Bioorg Med Chem Lett 2017 08 10;27(15):3332-3336. Epub 2017 Jun 10.
Department of Biotechnology, Chemistry and Pharmacy, University of Siena, I-53100 Siena, Italy; Sbarro Institute for Cancer Research and Molecular Medicine, Center for Biotechnology, College of Science and Technology, Temple University, BioLife Science Building, Suite 333, 1900 N 12th Street, Philadelphia, PA 19122, USA; Lead Discovery Siena s.r.l, Via Vittorio Alfieri 31, I-53019 Castelnuovo Berardenga, Italy. Electronic address:
In the last ten years, we identified and developed a new therapeutic class of antifungal agents, the macrocyclic amidinoureas. These compounds are active against several Candida species, including clinical isolates resistant to currently available antifungal drugs. The mode of action of these molecules is still unknown.
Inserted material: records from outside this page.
Lemma inbound_mapping_spec n rk remote flags t t1 t2 t3 :
  nat_inv none_inflight n -> proto_ok (rk_proto rk) -> port_ok (rk_port rk) ->
  let '(n', o) := inbound_mapping n rk remote flags t t1 t2 t3 in
  rtc nat_step n n' /\ match o with Some k => let_in n rk remote t1 t3 k /\ reverse n' !! rk = Some k | None => reverse n !! rk = None end.
Proof.
  intros I Hpr Hpt. unfold inbound_mapping. destruct (reverse n !! rk) as [k|] eqn:Er; [by split_and!; [|left|]|].
  pose proof (match_expectation_inv n (rk_proto rk) (rk_port rk) remote.1 remote.2 t1 I) as K.
  pose proof (do_match n (rk_proto rk) (rk_port rk) remote.1 remote.2 t1) as S1.
  destruct (match_expectation n _ _ _ _ t1) as [n1 [e|]]; cbn [fst] in S1.
  - destruct K as (I1 & _ & R1 & _ & E1 & E2). set (k := mkNatKey _ _ _ _). pose proof (do_expire n1 k t) as S2.
    assert (reverse (expire_mapping n1 k t) !! rk = None) as R2 by (apply reverse_after_expire; [done|by rewrite R1]).
    destruct (expire_mapping_inv _ n1 k t I1 inflight_none) as (I2 & _). set (n2 := expire_mapping n1 k t) in *. clearbody n2.
    pose proof (install_mapping_inv n2 k rk false t2 I2 R2 eq_refl Hpt Hpr) as J. pose proof (do_install n2 k rk false t2 R2 eq_refl Hpt Hpr) as S3.
    destruct (install_mapping n2 k rk false t2) as [n3 [|]]; cbn [fst] in S3; [|split; [by eapply rtc_l, rtc_l, rtc_once|done]].
    destruct J as (I3 & _ & _ & _ & _ & _ & R3). assert (let_in n rk remote t1 t3 k) as L by (right; left; by exists e).
    destruct (_ || _); [|split_and!; [by eapply rtc_l, rtc_l, rtc_once|done|done]]. split_and!; [|done|].
    + eapply rtc_l, rtc_l, rtc_l, rtc_once; [done|done|done|apply do_close].
    + destruct (close_to_inv n3 k remote flags t I3) as (_ & T & _). unfold reverse. by rewrite T.
  - destruct K as (_ & _ & _ & _ & -> & _). pose proof (match_forward_inv n (rk_proto rk) (rk_port rk) t3 I) as K.
    pose proof (do_match_forward n (rk_proto rk) (rk_port rk) t3) as S2. destruct (match_forward n _ _ t3) as [n2 [f|]]; cbn [fst] in S2; [|split; [by apply rtc_once|done]].
    destruct K as (_ & -> & F1 & F2). set (k := mkNatKey _ _ _ _). replace (mkNatRevKey (rk_proto rk) (rk_port rk)) with rk in F1 by by destruct rk.
    pose proof (install_mapping_inv n k rk true t2 I Er eq_refl Hpt Hpr) as J. pose proof (do_install n k rk true t2 Er eq_refl Hpt Hpr) as S3.
    destruct (install_mapping n k rk true t2) as [n3 ok]. destruct J as (_ & Eok & _ & _ & _ & J). rewrite orb_true_r in Eok. subst ok. cbn [fst] in *.
    split_and!; [by apply rtc_once|right; right; by exists f|apply J].
Qed.

Lemma inbound_locked_spec n rk remote flags t t1 t2 t3 :
  nat_inv none_inflight n -> proto_ok (rk_proto rk) -> port_ok (rk_port rk) ->
  let '(n', o) := inbound_locked rk remote flags t t1 t2 t3 n in
  rtc nat_step n n' /\ match o with Some (k, _) => let_in n rk remote t1 t3 k /\ reverse n' !! rk = Some k | None => reverse n !! rk = None end.
Proof.
  intros I Hpr Hpt. unfold inbound_locked. pose proof (inbound_mapping_spec n rk remote flags t t1 t2 t3 I Hpr Hpt) as K.
  destruct (inbound_mapping n rk remote flags t t1 t2 t3) as [n1 [k|]]; [|done]. destruct K as (S & L & R). pose proof (steps_inv _ _ S I) as I1.
  pose proof (note_inbound_at_inv n1 k (rk_port rk) remote flags t I1) as J. pose proof (do_inbound n1 k (rk_port rk) remote flags t) as S1.
  destruct (note_inbound_at n1 k _ remote flags t) as [n2 tr]. cbn [fst] in S1. destruct J as (_ & T & _). split_and!; [by eapply rtc_r|done|]. unfold reverse. by rewrite T.
Qed.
In this work, we developed an in-silico target fishing procedure to identify a possible target for this class of compounds based on shape similarity, inverse docking procedure and consensus score rank-by-rank. Chitinase enzyme emerged as possible target. To confirm this hypothesis a novel macrocyclic derivative has been produced, specifically designed to increase the inhibition of the chitinase. Biological evaluation highlights a stronger enzymatic inhibition for the new derivative, while its antifungal activity drops probably because of pharmacokinetic issues. Collectively, our data suggest that chitinase represent at least one of the main target of macrocyclic amidinoureas.